■ **What you will do**
Only the lines below from the one containing "n_hole (m_counts s')" to the one containing "destruct s1 as" should be repeated, both included and unchanged.

■ **Records supplied**
Lemma StronglySorted_below_app its its' lo :
  StronglySorted below (item_iov <$> its) -> StronglySorted below (item_iov <$> its') ->
  Forall (fun i => item_end i <= lo) its -> Forall (fun i => lo <= iov_base (item_iov i)) its' ->
  StronglySorted below (item_iov <$> its ++ its').
Proof.
  intros H1 H2 H3 H4. induction its as [|i its IH]; [done|]. simpl in *.
  inversion H1 as [|?? Hs Hb]; subst. apply Forall_cons_1 in H3 as [H3 H3'].
  constructor; [by apply IH|]. rewrite fmap_app. apply Forall_app. split; [done|].
  apply Forall_fmap. eapply Forall_impl; [|exact H4]. intros j Hj. unfold below, item_end in *. simpl. lia.
Qed.

Lemma flush_ok its P0 H0 lo hi P H pp t ps x :
  window offset lo hi -> pending offset lo hi P H pp -> imaged its P0 H0 lo x ->
  parent_has c H -> pipes_hold mem ps (ISeg <$> pp_segs true pp) ->
  (forall fd, avail (pipe_at ps fd) = bytes_of (fd_iovs fd (ISeg <$> pp_segs true pp))) ->
  exists t' ps' x', page_xfer_dump_pages (X := LocalXfer false) offset true pp (t, ps, x) = Done (0, (t', ps', x')) /\
    imaged (its ++ pp_items true pp) (P0 ++ P) (H0 ++ H) hi x' /\ forall fd, avail (pipe_at ps' fd) = 0.
Proof.
  intros W D I Hpar Hps Hav. pose proof (pending_xferable _ _ _ _ _ _ W D) as HX.
  pose proof I as [I1 I2 I3 I4 I5 I6 I7 I8 I9 I10 I11].
  assert (Hfd : forall fd, fd_iovs fd (pp_items true pp) = fd_iovs fd (ISeg <$> pp_segs true pp))
    by (intros fd; apply fd_iovs_items).
  rewrite (dump_pages_items offset true pp HX).
  destruct (exec_items_ok offset mem (pp_items true pp) t ps x)
    as (t' & ps' & x' & -> & E1 & E2 & E3 & E4 & E5 & E6).
  - by apply pp_items_ok.
  - by apply (pp_items_sorted offset).
  - intros fd. rewrite Hfd. apply Hps.
  - done.
  - eapply pending_parent_ok; try done. by eapply parent_has_same.
  - exists t', ps', x'. split; [done|].
    assert (Hits : Forall (fun i => lo <= iov_base (item_iov i) /\ item_end i <= hi) (pp_items true pp)).
    { apply list.Forall_forall. intros i Hi. destruct (pending_items lo hi P H pp i W D Hi) as (?&?&_). done. }
    split.
    + assert (Hlh : lo <= hi) by (destruct W as (_&_&?&_); lia).
      constructor.
      * apply Forall_app. split; [done|by apply pp_items_ok].
      * eapply StronglySorted_below_app; [done|by apply (pp_items_sorted offset)|exact I3|].
        eapply Forall_impl; [|exact Hits]. by intros i [? _].
      * apply Forall_app. split; [eapply Forall_impl; [|exact I3]; intros i; cbv beta; lia|].
        eapply Forall_impl; [|exact Hits]. by intros i [_ ?].
      * by rewrite E1, I4, fmap_app.
      * done.
      * intros a [Ha|Ha]%elem_of_app.
        -- destruct (I6 a Ha) as (s & ? & ? & ? & ?). exists s. rewrite elem_of_app. auto.
        -- rewrite <-(pd_pages _ _ _ _ _ _ D) in Ha. apply list_elem_of_fmap in Ha as ([b fl] & -> & Ha).
           destruct (page_item offset true pp HX b fl Ha) as (s & ? & ? & ? & Hpr). exists s.
           rewrite elem_of_app, Hpr. split_and!; auto. unfold transferred. by destruct (has fl PPB_LAZY).
      * intros a [Ha|Ha]%elem_of_app.
        -- destruct (I7 a Ha) as (h & ? & ? & ?). exists h. rewrite elem_of_app. auto.
        -- rewrite <-(pd_holes _ _ _ _ _ _ D) in Ha. apply list_elem_of_fmap in Ha as ([b fl] & -> & Ha).
           destruct (hole_item offset true pp HX b fl Ha) as (h & ? & ? & ?). exists h. rewrite elem_of_app. auto.
      * intros i a [Hi|Hi]%elem_of_app Ha.
        -- specialize (I8 i a Hi Ha). rewrite !elem_of_app in *. tauto.
        -- destruct (pending_items lo hi P H pp i W D Hi) as (_ & _ & Hpg). specialize (Hpg a Ha).
           rewrite !elem_of_app in *. tauto.
      * by eapply same_chain_trans.
      * done.
      * apply E6; [eapply Forall_impl; [|exact Hits]; by intros i [_ ?]|].
        unfold parent_below in *. destruct (parent x); [done|]. lia.
    + intros fd. rewrite E4, Hav, Hfd. lia.
Qed.

(** reading the images back *)
Lemma imaged_read its P H hi x :
  imaged its P H hi x ->
  pm_ok (image_reader x) /\
  (forall a b, a ∈ P -> a <= b < a + PAGE_SIZE -> ref_byte (image_reader x :: c) (b - offset) = Some (mem b)) /\
  (forall a b, a ∈ H -> a <= b < a + PAGE_SIZE ->
     ref_byte (image_reader x :: c) (b - offset) = ref_byte c (b - offset)).
Proof.
  intros [I1 I2 I3 I4 I5 I6 I7 I8 I9 I10 I11].
  assert (Hin : forall v a b, iov_ok v -> a ∈ iov_pages v -> a <= b < a + PAGE_SIZE ->
                iov_base v <= b < iov_base v + iov_len v).
  { intros v a b Hv Ha Hb. apply elem_of_iov_pages in Ha; [|done].
    destruct Hv as (?&?&?&?&?). destruct Ha as [? ?]. pdiv. }
  split_and!.
  - unfold pm_ok. cbn [image_reader pmes]. rewrite I4, init_compat_items. split; [|by apply item_entries_sorted].
    rewrite <-I4. apply I5.
  - intros a b Ha Hb. destruct (I6 a Ha) as (s & Hs & Hpr & Hok & Hp).
    rewrite (ref_byte_item offset mem its x c (ISeg s)); try done; [|by apply (Hin _ a)].
    assert (Hf : item_ok offset (ISeg s)) by (rewrite list.Forall_forall in I1; by apply I1).
    destruct Hf as (_ & _ & _ & _ & _ & Hnp). cbn [item_flags]. by rewrite Hnp, Hpr.
  - intros a b Ha Hb. destruct (I7 a Ha) as (h & Hh & Hok & Hp).
    rewrite (ref_byte_item offset mem its x c (IHole h)); try done. by apply (Hin _ a).
Qed.

(** a page that was neither dumped nor left to the parent is not in the images *)
Lemma imaged_absent its P H hi x a b :
  0 <= offset < 2 ^ 62 -> aligned offset ->
  imaged its P H hi x -> aligned a -> a ∉ P ++ H -> a <= b < a + PAGE_SIZE ->
  ref_byte (image_reader x :: c) (b - offset) = None.
Proof.
  intros Ho Hao [I1 I2 I3 I4 I5 I6 I7 I8 I9 I10 I11] Ha Hn Hb. cbn [ref_byte image_reader pmes]. rewrite I4, init_compat_items.
  rewrite find_entry_none; [done|]. intros e (i & -> & Hi)%list_elem_of_fmap Hcov.
  rewrite list.Forall_forall in I1. pose proof (I1 i Hi) as Hok. destruct (item_entry_ok offset i Hok) as [_ Hend].
  unfold covers in Hcov. rewrite Hend in Hcov. cbn in Hcov. destruct Hok as (K1 & K2 & K3 & K4 & K5 & _).
  assert (Hbase : aligned (iov_base (item_iov i))) by pdiv.
  apply Hn, (I8 i a Hi). apply elem_of_iov_pages; [split_and!; [lia|lia|lia|done|done]|]. split; [pdiv|done].
Qed.
End Flush.
End Chunk.
Lemma reset_track_ok tm hdt t : (tm = true -> hdt = true) ->
  (forall t, k_refs_open t <> RefsUnsupported /\ k_refs_write t <> RefsUnsupported) ->
  exists r t', task_reset_dirty_track tm hdt t = Done (r, t') /\ (r = 0 \/ r = -1).
Proof.
  intros Ht Hk. unfold task_reset_dirty_track, do_task_reset_dirty_track.
  destruct tm; cbn [negb]; [|eauto 6]. rewrite (Ht eq_refl). cbn [negb].
  destruct (Hk t) as [H1 _], (Hk (S t)) as [_ H2].
  destruct (k_refs_open t); try done; [|eauto 6]. destruct (k_refs_write (S t)); try done; eauto 6.
Qed.

(** what a dump leaves in the images *)
Definition dump_images (hp : bool) (vmas : list VmaEntry) (x : loc_xfer) : Prop :=
  exists its hi, imaged 0 mem c its (vmas ≫= vma_pages o pagemap hp) (vmas ≫= vma_holes o pagemap hp) hi x.

Lemma seized_body_ok hdt size vmas hp ppm cb s mdc :
  pre_dump mdc = false -> mdc_lazy mdc = false -> o_shmem_tracking o = false ->
  (track_mem (o_page o) = true -> hdt = true) ->
  (forall t, k_refs_open t <> RefsUnsupported /\ k_refs_write t <> RefsUnsupported) ->
  areas_ok o size PAGE_SIZE vmas -> PagemapCache.pmc_ok pagemap size (m_pmc s) ->
  dumped mem c cb [] [] PAGE_SIZE (foldr (fun v n => priv_pages o v + n) 0 vmas) s ->
  parent_has 0 c (vmas ≫= vma_holes o pagemap hp) ->
  exists r ex s', seized_body (XO := LocalXfer false) o mem pagemap hdt mdc vmas hp ppm s = Done ((r, ex), s') /\
    alive c s' /\ (ex = -1 \/ ex = 0 /\ r = 0 /\ dump_images hp vmas (snd (m_d s')) /\
      n_hole (m_counts s') = n_hole cb + Z.of_nat (length (vmas ≫= vma_holes o pagemap hp)) /\
      n_lazy (m_counts s') + n_page (m_counts s') =
        n_lazy cb + n_page cb + Z.of_nat (length (vmas ≫= vma_pages o pagemap hp))).
Proof.
  intros Hpre Hlz Ht Htr Hk Ha Hp Hd Hc. unfold seized_body. rewrite Hpre, Hlz. cbn [negb].
  destruct (generate_all_ok o mem pagemap c size vmas cb [] [] PAGE_SIZE 0 s hp ppm) as (r & s1 & Hg & Hr); try done.
  { by rewrite Z.add_0_r. }
  { by destruct c; [|intros ? Hx; apply elem_of_nil in Hx]. }
  rewrite (bind_Done _ _ _ _ _ Hg). destruct Hr as [[-> Hal]|(-> & hi & Hh & Hlt & Hd1)]; cbn [Z.ltb Z.compare].
  { eexists _, _, _. split; [done|]. split; [done|by left]. }
  cbn [app] in Hd1. destruct Hd1 as (its & P0 & H0 & P1 & H1 & lo & HP & HH & DA & Hn1 & Hn2).
  destruct s1 as [[[[t1 pp1] ps1] x1] off1 pmc1 h1 sc1 cn1]. cbn [m_off m_d m_counts] in *.
  pose proof DA as [Hlo I D R]. cbn [fst snd] in *.
  assert (W : window 0 lo hi).
  { specialize (Hlt ltac:(plia)). unfold window. split_and!; try lia. done. }
  destruct (drain_xfer_ok mem c its P0 H0 P1 H1 lo hi 0 off1 t1 pp1 ps1 x1 pmc1 h1 sc1 cn1 W DA)
    as (r & t2 & ps2 & x2 & off2 & Hdx & Hr & _).
  { rewrite HH in Hc. apply parent_has_app in Hc as [_ Hc]. exact Hc. }
  rewrite (bind_Done _ _ _ _ _ Hdx). destruct Hr as [[-> ->]|(-> & _ & _ & I2)]; cbn [negb Z.eqb].
  { eexists _, _, _. split; [done|]. split; [|by left]. split; cbn; [apply (pd_wf _ _ _ _ _ _ D)|apply (im_parent _ _ _ _ _ _ _ _ I)]. }
  cbn [m_d]. destruct (reset_track_ok (track_mem (o_page o)) hdt t2 Htr Hk) as (r & t3 & -> & Hr).
  eexists _, _, _. split; [done|]. split; [split; cbn; [apply (pd_wf _ _ _ _ _ _ D)|apply (im_parent _ _ _ _ _ _ _ _ I2)]|].
  destruct Hr as [->| ->]; [right|by left]. cbn [m_d m_counts fst snd Z.eqb].
  split_and!; try done. exists (its ++ pp_items true pp1), hi. by rewrite HP, HH.
Qed.
End FullDump.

■ **Result of the exercise**
      n_hole (m_counts s') = n_hole cb + Z.of_nat (length (vmas ≫= vma_holes o pagemap hp)) /\
      n_lazy (m_counts s') + n_page (m_counts s') =
        n_lazy cb + n_page cb + Z.of_nat (length (vmas ≫= vma_pages o pagemap hp))).
Proof.
  intros Hpre Hlz Ht Htr Hk Ha Hp Hd Hc. unfold seized_body. rewrite Hpre, Hlz. cbn [negb].
  destruct (generate_all_ok o mem pagemap c size vmas cb [] [] PAGE_SIZE 0 s hp ppm) as (r & s1 & Hg & Hr); try done.
  { by rewrite Z.add_0_r. }
  { by destruct c; [|intros ? Hx; apply elem_of_nil in Hx]. }
  rewrite (bind_Done _ _ _ _ _ Hg). destruct Hr as [[-> Hal]|(-> & hi & Hh & Hlt & Hd1)]; cbn [Z.ltb Z.compare].
  { eexists _, _, _. split; [done|]. split; [done|by left]. }
  cbn [app] in Hd1. destruct Hd1 as (its & P0 & H0 & P1 & H1 & lo & HP & HH & DA & Hn1 & Hn2).
  destruct s1 as [[[[t1 pp1] ps1] x1] off1 pmc1 h1 sc1 cn1]. cbn [m_off m_d m_counts] in *.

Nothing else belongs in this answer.